Relay GSE migrated from Okta to Entra ID and decreased maintenance and license costs significantly
The company figured that their previous Cloud Identity Provider Okta started being disorganized adding to their maintenance and license costs. Already having Microsoft 365 internally rolled out, made it obvious for them to adopt Microsoft Entra ID.
- Microsoft Entra ID
- Okta
Background
Relay GSE made use of many SaaS applications authenticating through Okta for Single Sign-on capabilities. Okta provided both students and staff with a seamless experience when logging into various applications such as Zoom, Smartsheet, and Microsoft 365. Over time though, Okta became disorganized, incurred increased maintenance and license costs. All these, combined with the rollout of a new Student Information System, prompted Relay GSE management to look for alternative Cloud Identity Providers (IdP). Having already rolled out Microsoft 365 internally, Microsoft Entra ID was an in-house option to replace Okta as their IdP and Single sign-on solution.
Solution
Netwoven assessed their current Okta environment to catalog the following-
- All users
- Applications
- Features used
- Customizations
- Groups
- Security
The target Microsoft Entra ID environment was also examined for best practices around user security, branding, application provisioning, group-based licensing and assignments, application consent, and more. A strategy and roadmap were developed which included:
- Reports on what was being used in Okta and by whom
- Health check and improvements on the current Microsoft Entra ID
- Migration mappings for Users and Applications (e.g. SAML, Plugin, OAUTH)
- A detailed schedule for each object/feature migrating from Okta
- Cutover strategy assessment (Big bang, waves by user type, waves by application priority)

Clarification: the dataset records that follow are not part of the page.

(** X11.  A method that no usage rule names has, in its rule, no API-key
    requirement. *)
Theorem X11_no_usage_rule_no_api_key serviceConfig f a method :
  makeServiceControlFilter serviceConfig = Ok (Some f) ->
  a ∈ conf.Apis serviceConfig ->
  method ∈ api.Methods a ->
  (forall u, u ∈ conf.Usage_Rules serviceConfig ->
             conf.Usage_Selector u
             ≠ Sprintf_selector (api.Name a) (api.Method_Name method)) ->
  exists cfg r,
    hcm.Config f = Struct_FilterConfig cfg /\
    rulesFor (Sprintf_selector (api.Name a) (api.Method_Name method)) cfg = [r] /\
    scpb.ApiKey (scpb.Requires r) = None.
Proof.
  intros Hf Ha Hme Husage.
  apply makeServiceControlFilter_Some
    in Hf as (_ & _ & _ & rulesMap & cfg & Hm & Hcfg & _ & Hrules).
  destruct (final_rule_of_method _ _ _ _ Hm Ha Hme) as [r Hr].
  exists cfg, r. split; [done|]. split; [by eapply emitted_rule|].
  destruct (makeRulesMap_Ok _ _ Hm) as (m1 & H1 & H2).
  rewrite (keyed_untouched usageTarget usageUpd _ _ _ _ H2) in Hr.
  2:{ intros u Hu [= Hsel]. by apply (Husage u). }
  pose proof (keyed_preserve httpTarget httpUpd scpb.Requires
                _ _ _ (Sprintf_selector (api.Name a) (api.Method_Name method))
                httpUpd_Requires H1) as Hreq.
  rewrite Hr in Hreq.
  destruct (seedRules serviceConfig !! _) as [r0|] eqn:E0; [|done].
  simpl in Hreq. injection Hreq as ->.
  by apply seedRules_lookup_inv in E0 as (am & _ & _ & ->).
Qed.

(** The document with other HTTP rules. *)
Definition withHttpRules (serviceConfig : conf.Service)
    (rules : list annotations.HttpRule) : conf.Service :=
  {| conf.Name := conf.Name serviceConfig;
     conf.Apis := conf.Apis serviceConfig;
     conf.SourceInfo_SourceFiles := conf.SourceInfo_SourceFiles serviceConfig;
     conf.Auth := conf.Auth serviceConfig;
     conf.Usage_Rules := conf.Usage_Rules serviceConfig;
     conf.Http_Rules := rules;
     conf.Control_Environment := conf.Control_Environment serviceConfig |}.

Lemma http_loop_skips_unbound hs m :
  foldM applyHttpRule hs m
  = foldM applyHttpRule
      (filter (fun h => is_Some (bindingOf (annotations.Pattern h))) hs) m.
Proof.
  revert m. induction hs as [|h hs IH]; intros m; [done|].
  destruct (bindingOf (annotations.Pattern h)) as [p|] eqn:Eb.
  - rewrite filter_cons_True by (rewrite Eb; by eexists).
    cbn [foldM]. destruct (applyHttpRule m h); cbn [mbind Outcome_bind]; auto.
  - rewrite filter_cons_False by (rewrite Eb; by intros [? ?]).
    cbn [foldM].
    assert (applyHttpRule m h = Ok m) as ->.
    { unfold applyHttpRule. by destruct (annotations.Pattern h). }
    apply IH.
Qed.

(** X12.  HTTP rules with a custom or an unset pattern are passed over as if
    they were not in the document: the builder returns the same with and
    without them, also where their selectors name no method. *)
Theorem X12_unbound_http_rules_ignored serviceConfig :
  makeServiceControlFilter serviceConfig
  = makeServiceControlFilter
      (withHttpRules serviceConfig
         (filter (fun h => is_Some (bindingOf (annotations.Pattern h)))
                 (conf.Http_Rules serviceConfig))).
Proof.
  unfold makeServiceControlFilter, makeRulesMap. cbn.
  by rewrite <- http_loop_skips_unbound.
Qed.

(** X13.  Where several methods have one selector, the last of them in the
    order of the document gives the rule its default pattern: when no HTTP
    rule with one of the five verb patterns names the selector, the pattern
    is [POST /<api_name>/<method_name>] of that last method. *)
Theorem X13_last_method_seeds_pattern serviceConfig f before a method after :
  makeServiceControlFilter serviceConfig = Ok (Some f) ->
  methodsOf serviceConfig = before ++ (a, method) :: after ->
  (forall am, am ∈ after -> selectorOf am ≠ selectorOf (a, method)) ->
  (forall h, h ∈ conf.Http_Rules serviceConfig ->
             bindingOf (annotations.Pattern h) ≠ None ->
             annotations.Selector h ≠ selectorOf (a, method)) ->
  exists cfg r,
    hcm.Config f = Struct_FilterConfig cfg /\
    rulesFor (selectorOf (a, method)) cfg = [r] /\
    scpb.Pattern r
    = {| commonpb.UriTemplate :=
           "/" +:+ api.Name a +:+ "/" +:+ api.Method_Name method;
         commonpb.HttpMethod := "POST" |}.
Proof.
  intros Hf Hmethods Hlast Hhttp.
  apply makeServiceControlFilter_Some
    in Hf as (_ & _ & _ & rulesMap & cfg & Hm & Hcfg & _ & Hrules).
  destruct (makeRulesMap_Ok _ _ Hm) as (m1 & H1 & H2).
  assert (seedRules serviceConfig !! selectorOf (a, method)
          = Some (seedRule serviceConfig a method)) as Hseed.
  { rewrite seedRules_methodsOf, Hmethods.
    by apply (seed_fold_last serviceConfig before (a, method) after). }
  pose proof (keyed_preserve usageTarget usageUpd scpb.Pattern
                _ _ _ (selectorOf (a, method)) usageUpd_Pattern H2) as Hpat.
  rewrite (keyed_untouched httpTarget httpUpd _ _ _ _ H1), Hseed in Hpat.
  2:{ intros h Hh. unfold httpTarget.
      destruct (bindingOf (annotations.Pattern h)) eqn:Eb; [|done].
      intros [= Hsel]. apply (Hhttp h); [done|by rewrite Eb|done]. }
  destruct (rulesMap !! selectorOf (a, method)) as [r|] eqn:Er; [|done].
  simpl in Hpat. injection Hpat as Hpat.
  exists cfg, r. split; [done|]. split; [by eapply emitted_rule|done].
Qed.

(** ** Listener, snapshot and start-up *)

(** [makeListener] on an API whose source file tells the backend protocol:
    a panic when one of the two filter builders panics, a listener
    otherwise. *)
Lemma makeListener_cases serviceConfig endpointApi :
  strings.HasSuffix (api.SourceContext_FileName endpointApi) ".proto" = true
  \/ strings.HasSuffix (api.SourceContext_FileName endpointApi) ".yaml" = true ->
  (makeListener serviceConfig endpointApi = Panic /\
   (fetchPanics (conf.Providers (conf.Auth serviceConfig)) \/
    makeServiceControlFilter serviceConfig = Panic))
  \/
  (is_Ok (makeListener serviceConfig endpointApi) /\
   ¬ fetchPanics (conf.Providers (conf.Auth serviceConfig)) /\
   is_Ok (makeServiceControlFilter serviceConfig)).
Proof.
  intros Hsuffix.
  destruct (makeJwtAuthnFilter (Some serviceConfig) endpointApi)
    as [jwt|e|] eqn:Ejwt.
  - destruct (makeServiceControlFilter serviceConfig) as [scf|e|] eqn:Escf.
    + right. split; [|split].
      * apply makeListener_is_Ok; [done|by eexists..].
      * apply (makeJwtAuthnFilter_is_Ok serviceConfig endpointApi).
        by eexists.
      * by eexists.
    + by apply makeServiceControlFilter_never_Err in Escf.
    + left. split; [|by right]. unfold makeListener. rewrite Ejwt, Escf.
      destruct (strings.HasSuffix _ ".proto");
        [|destruct Hsuffix as [Hp|Hy]; [done|rewrite Hy]]; done.
  - by apply makeJwtAuthnFilter_never_Err in Ejwt.
  - left. split; [|left; by apply (makeJwtAuthnFilter_Panic _ endpointApi)].
    unfold makeListener. rewrite Ejwt.
    destruct (strings.HasSuffix _ ".proto");
      [|destruct Hsuffix as [Hp|Hy]; [done|rewrite Hy]]; done.
Qed.

(** X14.  [makeSnapshot] fails with its own message on a document without
    APIs, and with [unknown backend protocol] when the source file of the
    first API ends in neither [.proto] nor [.yaml], before any filter is
    built.  Otherwise it panics exactly when the collection of the key sets
    panics in a fetch or the service-control builder panics.  When neither
    does, [makeListener] returns a connection manager, and [makeSnapshot]
    returns the error of that manager's conversion by
    [util.MessageToStruct] when there is one, and a snapshot exactly when
    there is none. *)
Theorem X14_makeSnapshot_outcomes m serviceConfig :
  (conf.Apis serviceConfig = [] ->
   makeSnapshot m serviceConfig
   = Err "service config must have one api at least") /\
  (forall endpointApi rest,
      conf.Apis serviceConfig = endpointApi :: rest ->
      let fileName := api.SourceContext_FileName endpointApi in
      let known :=
        (exists pre, fileName = pre +:+ ".proto")
        \/ (exists pre, fileName = pre +:+ ".yaml") in
      (¬ known ->
       makeSnapshot m serviceConfig = Err "unknown backend protocol") /\
      (known ->
       (makeSnapshot m serviceConfig = Panic
        <-> fetchPanics (conf.Providers (conf.Auth serviceConfig))
            \/ makeServiceControlFilter serviceConfig = Panic) /\
       (¬ fetchPanics (conf.Providers (conf.Auth serviceConfig)) ->
        is_Ok (makeServiceControlFilter serviceConfig) ->
        exists l mgr,
          makeListener serviceConfig endpointApi = Ok (l, mgr) /\
          (forall e, makeSnapshot m serviceConfig = Err e
                     <-> MessageToStruct_err mgr = Some e) /\
          (is_Ok (makeSnapshot m serviceConfig)
           <-> MessageToStruct_err mgr = None)))).
Proof.
  split.
  { intros Hapis. unfold makeSnapshot. by rewrite Hapis. }
  intros endpointApi rest Hapis fileName known.
  assert (known <->
          strings.HasSuffix fileName ".proto" = true
          \/ strings.HasSuffix fileName ".yaml" = true) as Hknown.
  { unfold known. by rewrite !HasSuffix_spec. }
  split.
  { intros Hnk. unfold makeSnapshot. rewrite Hapis.
    rewrite makeListener_unknown_protocol; [done|..].
    - destruct (strings.HasSuffix _ ".proto") eqn:E; [|done].
      destruct Hnk. apply Hknown. by left.
    - destruct (strings.HasSuffix _ ".yaml") eqn:E; [|done].
      destruct Hnk. apply Hknown. by right. }
  intros Hk. apply Hknown in Hk.
  destruct (makeListener_cases serviceConfig endpointApi Hk)
    as [[Hl Hwhy]|([[l mgr] Hl] & Hnp & [scf Hscf])].
  - assert (makeSnapshot m serviceConfig = Panic) as Hsnap.
    { unfold makeSnapshot. by rewrite Hapis, Hl. }
    split; [by rewrite Hsnap|].
    intros Hnp [scf Hscf]. destruct Hwhy as [Hp|Hp]; [by destruct Hnp|].
    by rewrite Hp in Hscf.
  - unfold makeSnapshot. rewrite Hapis, Hl. cbn [mbind Outcome_bind].
    split.
    { destruct (MessageToStruct_err mgr); cbn [mbind Outcome_bind].
      - split; [done|]. intros [Hp|Hp]; [by destruct Hnp|].
        by rewrite Hp in Hscf.
      - split; [done|]. intros [Hp|Hp]; [by destruct Hnp|].
        by rewrite Hp in Hscf. }
    intros _ _. exists l, mgr. split; [done|].
    destruct (MessageToStruct_err mgr) as [e0|]; cbn [mbind Outcome_bind].
    + split.
      * intros e. split; [by intros [= ->]|by intros [= ->]].
      * split; [by intros [? ?]|done].
    + split; [done|]. split; [done|]. intros _. by eexists.
Qed.

(** X15.  A manager that [NewConfigManager] returns has the service name and
    the configuration id it was asked for, the document was fetched from the
    configuration URL of that name and id with the access token, and the
    cache answers for the node id of the flags with the snapshot built from
    that document, and for no other node id. *)
Theorem X15_NewConfigManager_publishes name id m' :
  NewConfigManager name id = Ok m' ->
  serviceName m' = name /\
  configID m' = id /\
  exists token serviceConfig snapshot,
    fetchAccessToken = Ok token /\
    callServiceManagement (fetchConfigURL name id) token = Ok serviceConfig /\
    makeSnapshot {| serviceName := name; configID := id;
                    cache := cache.NewSnapshotCache |} serviceConfig
    = Ok snapshot /\
    cache.GetSnapshot (cache m') (node flags) = Some snapshot /\
    (forall other, other ≠ node flags ->
                   cache.GetSnapshot (cache m') other = None).
Proof.
  unfold NewConfigManager.
  match goal with |- context [init ?m0] => set (m := m0) end.
  destruct (init_cases m) as [[err H]|[H|(sc & snap & Hf & Hs & H)]];
    rewrite H; [done|done|].
  intros [= <-]. do 2 (split; [done|]).
  unfold fetchConfig in Hf.
  destruct fetchAccessToken as [token|e|] eqn:Et; [|done..].
  exists token, sc, snap. do 3 (split; [done|]).
  cbn. rewrite String.eqb_refl. split; [done|].
  intros other Hne. apply String.eqb_neq in Hne.
  by rewrite String.eqb_sym, Hne.
Qed.

(** X16.  In a snapshot the listener binds the listener address of the flags
    and the one host of the cluster is the cluster address of the flags, each
    with its port flag reduced modulo 2^32: the flag itself when it lies in
    [0, 2^32), a number of that range in any case.  The cluster balances
    round-robin with the connect timeout of the flags. *)
Theorem X16_snapshot_addresses m serviceConfig snap :
  makeSnapshot m serviceConfig = Ok snap ->
  exists cluster l,
    cache.Items (cache.Clusters snap) = [cache.Resource_Cluster cluster] /\
    cache.Items (cache.Listeners snap) = [cache.Resource_Listener l] /\
    core.Address (v2.Address l) = listenerAddress flags /\
    core.PortValue (v2.Address l) = (listenerPort flags mod 2 ^ 32)%Z /\
    (0 <= core.PortValue (v2.Address l) < 2 ^ 32)%Z /\
    ((0 <= listenerPort flags < 2 ^ 32)%Z ->
     core.PortValue (v2.Address l) = listenerPort flags) /\
    v2.Hosts cluster
    = [ {| core.Address := clusterAddress flags;
           core.PortValue := (clusterPort flags mod 2 ^ 32)%Z |} ] /\
    ((0 <= clusterPort flags < 2 ^ 32)%Z ->
     (clusterPort flags mod 2 ^ 32)%Z = clusterPort flags) /\
    v2.LbPolicy cluster = v2.Cluster_ROUND_ROBIN /\
    v2.ConnectTimeout cluster = clusterConnectTimeout flags.
Proof.
  intros (endpointApi & rest & l & mgr & Hapis & Hl & _ & ->)%makeSnapshot_Ok.
  apply makeListener_Ok in Hl as (_ & jwt & scf & _ & _ & -> & _).
  eexists _, _. do 2 (split; [done|]). cbn. unfold uint32.
  split; [done|]. split; [done|].
  split; [apply Z.mod_pos_bound; lia|].
  split; [intros H; by apply Z.mod_small|].
  split; [done|]. split; [intros H; by apply Z.mod_small|]. done.
Qed.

- Security hardening plans for users using MFA, and application authentication methods
Netwoven worked closely with the customer to execute the strategy, starting with -
- Hardening Microsoft Entra ID
- Staging objects in Microsoft Entra ID
- Migrating guest accounts
- Migrating applications by waves
The Netwoven team went with the approach of migrating applications by waves but created linked applications to act as pointers in Microsoft Entra ID which made the migration seem like a big bang to users. This approach afforded the team the required flexibility when migrating some of the smaller applications, as the team just hid the linked app and made the true app visible in Microsoft Entra ID.
Business Benefits
Making use of the already existing Microsoft Identity stack saved Relay GSE on costs from duplicate services and allowed all the business applications to use Single Sign-On through the robust Microsoft Entra ID platform. The advantages gained by the customer due to migration to Microsoft Entra ID from Okta were-
- Cost savings
- Reduced the number of licenses users owned for different Identity Platforms
- Great user experience
- Users are automatically and seamlessly signed into both on-premises and cloud-based applications
- Easy to administer
- No additional components are needed on-premise to make it work
- Consolidating similar tools in one platform for EDR, remote monitoring, and management, etc.
As the new Student Information System rolls out Microsoft Entra ID will take on a bigger role during account provisioning, application assignment, access/usage reviews, and entitlement governance.